Amiloride-sensitive, Na(+)-dependent, DIDS-insensitive cytoplasmic alkalinization is observed after hypertonic challenge in Ehrlich ascites tumor cells. This was assessed using the fluorescent pH-sensitive probe 2',7'-bis-(2-carboxyethyl)-5,6-carboxyfluorescein (BCECF). A parallel increase in the amiloride-sensitive unidirectional Na+ influx is also observed. This indicates that hypertonic challenge activates a Na+/H+ exchanger. Activation occurs after several types of hypertonic challenge, is a graded function of the osmotic challenge, and is temperature-dependent.
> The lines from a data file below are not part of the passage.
Lemma whole_seconds_stored_modulo_witness :
  stored_seconds year_1969_header mod 2 ^ 40 = (-1) mod 2 ^ 40
  /\ UploadDate
       (fst (ReadFileHeader_fields zeroFileHeader
               (NewBuffer (headerBytes year_1969_header))))
     = time_Unix ((-1) mod 2 ^ 40) 0.
Proof.
  apply (whole_seconds_stored_modulo year_1969_header).
  - reflexivity.
  - cbn. lia.
  - unfold strings_fit. cbn. lia.
Defined.

Section Handles.

Variable gzip_NewReader : Reader -> (error + gzipReader) * Reader.
Variable gzip_pull : gzipReader -> nat -> Reader -> Reader.

(** ** The handle of a failed [ReadFile] *)

(** X14.  When the header cannot be read, [ReadFile] returns the error
    together with a handle that is not nil, with no current source and no
    decompressor: a [Read] or a [Close] on it dereferences nil. *)
Theorem failed_ReadFile_handle (r : Reader) (e : error) :
  snd (fst (ReadFileHeader r)) = Some e ->
  exists handle,
    ReadFile gzip_NewReader (Some r) = ([], Returns (Some handle, Some e))
    /\ (forall p, FileHandle_Read gzip_pull handle p
                  = ([], Panics nil_dereference))
    /\ FileHandle_Close handle = ([], Panics nil_dereference).
Proof.
  intros He. unfold ReadFile.
  destruct (ReadFileHeader r) as [[[h n] e'] r']. cbn [fst snd] in He.
  subst e'. eexists. split; [reflexivity|]. split; reflexivity.
Qed.

(** ** When a mode switch returns *)

(** X15.  [SetReadMode] returns exactly for the raw mode, and for the
    decompressed mode when a decompressor is there already or
    [gzip.NewReader] accepts the raw source; any other mode, and a rejected
    source, end in a panic.  When it returns, the header is the one the
    handle had. *)
Theorem SetReadMode_returns_iff (handle : FileHandle) (mode : ReadMode) :
  ((exists handle',
      result (SetReadMode gzip_NewReader handle mode) = Returns handle')
   <-> mode = RawReadMode
       \/ (mode = DecompressReadMode
           /\ (built handle = true
               \/ exists z raw,
                    gzip_NewReader (rawSource handle) = (inr z, raw))))
  /\ forall handle',
       result (SetReadMode gzip_NewReader handle mode) = Returns handle' ->
       Header handle' = Header handle.
Proof.
  unfold SetReadMode, built, DecompressReadMode, RawReadMode.
  destruct (N.eqb_spec mode 0) as [-> | H0].
  - destruct (decompressSource handle) as [z|] eqn:Ez.
    + split.
      * split; [intros _; right; auto | intros _; eexists; reflexivity].
      * intros h' [= <-]. reflexivity.
    + destruct (gzip_NewReader (rawSource handle)) as [[e|d] raw] eqn:Eg.
      * split.
        -- split; [intros [h' [=]]|].
           intros [H | [_ [H | (z & raw' & H)]]]; discriminate.
        -- intros h' [=].
      * split.
        -- split; [intros _; right; split; [reflexivity|]; right; eauto|].
           intros _. eexists. reflexivity.
        -- intros h' [= <-]. reflexivity.
  - destruct (N.eqb_spec mode 1) as [-> | H1].
    + split.
      * split; [intros _; left; reflexivity | intros _; eexists; reflexivity].
      * intros h' [= <-]. reflexivity.
    + split.
      * split; [intros [h' [=]]|]. intros [H | [H _]]; contradiction.
      * intros h' [=].
Qed.

End Handles.

Lemma failed_ReadFile_handle_witness :
  exists handle,
    ReadFile Stored.gzip_NewReader (Some (NewReader [x50; x4b; x03; x04]))
    = ([], Returns (Some handle, Some bad_magic))
    /\ (forall p, FileHandle_Read Stored.gzip_pull handle p
                  = ([], Panics nil_dereference))
    /\ FileHandle_Close handle = ([], Panics nil_dereference).
Proof.
  apply (failed_ReadFile_handle Stored.gzip_NewReader Stored.gzip_pull
           (NewReader [x50; x4b; x03; x04]) bad_magic).
  reflexivity.
Defined.

(** ** After [Close] *)

(** X16.  Over an open file, with a decompressor built: [Close] returns nil
    and closes the file, keeping the current source; a second [Close]
    returns the file's already-closed error, and a [Read] in the raw mode
    after the close returns that error with no byte. *)
Theorem Close_twice_on_file (info : FileHeader) (z : gzipReader)
    (data p : list byte) (cur : source_ref) :
  let closed := mkFileHandle info (Some z) (mkReader OsFile data true) in
  FileHandle_Close (mkFileHandle info (Some z) (mkReader OsFile data false)
                                 cur)
  = ([call_gzip_Close (gzip_Close z); call_raw_Close None],
     Returns (None, closed cur))
  /\ FileHandle_Close (closed cur)
     = ([call_gzip_Close (gzip_Close z); call_raw_Close (Some os_ErrClosed)],
        Returns (Some os_ErrClosed, closed cur))
  /\ forall gzip_pull,
       FileHandle_Read gzip_pull (closed src_raw) p
       = ([], Returns (p, 0, Some os_ErrClosed, closed src_raw)).
Proof. cbn zeta. split; [reflexivity|]. split; reflexivity. Qed.

(** X17.  Over a source without a [Close] method, with a decompressor
    built: [Close] returns nil and resets the current source, so that the
    next [Read] dereferences nil, whatever the mode was; the source itself is
    left as it was. *)
Theorem Close_without_closer (info : FileHeader) (z : gzipReader)
    (raw : Reader) (p : list byte) (cur : source_ref) :
  r_kind raw <> OsFile ->
  FileHandle_Close (mkFileHandle info (Some z) raw cur)
  = ([call_gzip_Close (gzip_Close z)],
     Returns (None, mkFileHandle info (Some z) raw src_nil))
  /\ forall gzip_pull,
       FileHandle_Read gzip_pull (mkFileHandle info (Some z) raw src_nil) p
       = ([], Panics nil_dereference).
Proof.
  intros Hk. split; [|reflexivity].
  unfold FileHandle_Close, Closer. cbn [decompressSource rawSource].
  destruct (r_kind raw); [reflexivity | reflexivity | contradiction].
Qed.

Lemma Close_without_closer_witness :
  FileHandle_Close
    (mkFileHandle testFileHeader (Some (mkGzipReader [] None None))
                  (NewReader [x01]) src_decompress)
  = ([call_gzip_Close None],
     Returns (None,
              mkFileHandle testFileHeader (Some (mkGzipReader [] None None))
                           (NewReader [x01]) src_nil))
  /\ forall gzip_pull,
       FileHandle_Read gzip_pull
         (mkFileHandle testFileHeader (Some (mkGzipReader [] None None))
                       (NewReader [x01]) src_nil) [x00]
       = ([], Panics nil_dereference).
Proof.
  apply (Close_without_closer testFileHeader (mkGzipReader [] None None)
           (NewReader [x01]) [x00] src_decompress).
  discriminate.
Defined.

(** ** [WriteTo] *)

(** X18.  [WriteTo] does not return: [io.Copy] hands the copy back to the
    handle's own [WriteTo], and no depth of calls is enough -- nothing is
    copied and the deferred [Close] is never reached. *)
Theorem WriteTo_never_returns (fuel : nat) (handle : FileHandle)
    (w : Buffer) :
  FileHandle_WriteTo fuel handle w = None.
Proof.
  induction fuel as [|fuel IH]; [reflexivity|].
  cbn [FileHandle_WriteTo]. rewrite IH. reflexivity.
Qed.

(** ** Random file names *)

Lemma get_in (s : string) :
  forall n : nat, (n < String.length s)%nat ->
  exists c, String.get n s = Some c /\ In c (list_ascii_of_string s).
Proof.
  induction s as [|a s IH]; intros n Hn; [cbn in Hn; lia|].
  destruct n as [|n].
  - exists a. split; [reflexivity | left; reflexivity].
  - cbn [String.length] in Hn. destruct (IH n ltac:(lia)) as (c & Hc & Hin).
    exists c. split; [exact Hc | right; exact Hin].
Qed.

Section RandomNames.

Variable rng : Type.
Variable rand_Intn : rng -> Z -> Z * rng.
Hypothesis Intn_range : Intn_in_range rand_Intn.

Lemma charset_at_in (g : rng) :
  exists c,
    charset_at (fst (rand_Intn g (Z.of_nat (String.length charset))))
    = Some c
    /\ In c (list_ascii_of_string charset).
Proof.
  pose proof (Intn_range g (Z.of_nat (String.length charset))
                ltac:(cbn; lia)) as Hi.
  unfold charset_at.
  destruct (Z.ltb_spec (fst (rand_Intn g (Z.of_nat (String.length charset))))
                       0); [lia|].
  apply get_in. lia.
Qed.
Observations on single cells reveal a considerable variation in the shrinkage-induced changes in cellular pHi, but the overall picture confirms the results from cell suspensions. Shrinkage-induced alkalinization and recovery of cellular pH after an acid load, is strongly reduced in ATP-depleted cells. Furthermore, it is inhibited by chelerythrine and H-7, inhibitors of protein kinase C (PKC). In contrast, Calyculin A, an inhibitor of protein phosphatases PP1 and PP2A, stimulates shrinkage-induced alkalinization. Osmotic activation of the exchanger is unaffected by removal of calcium from the experimental medium, and by buffering of intracellular free calcium with BAPTA. At 25 mM HCO3(-), but not in nominally HCO3(-)-free medium, Na+/H+ exchange contributes significantly to regulatory volume increase in Ehrlich cells. Under isotonic conditions, the Na+/H+ exchanger is activated by ionomycin, an effect which may be secondary to ionomycin-induced cell shrinkage.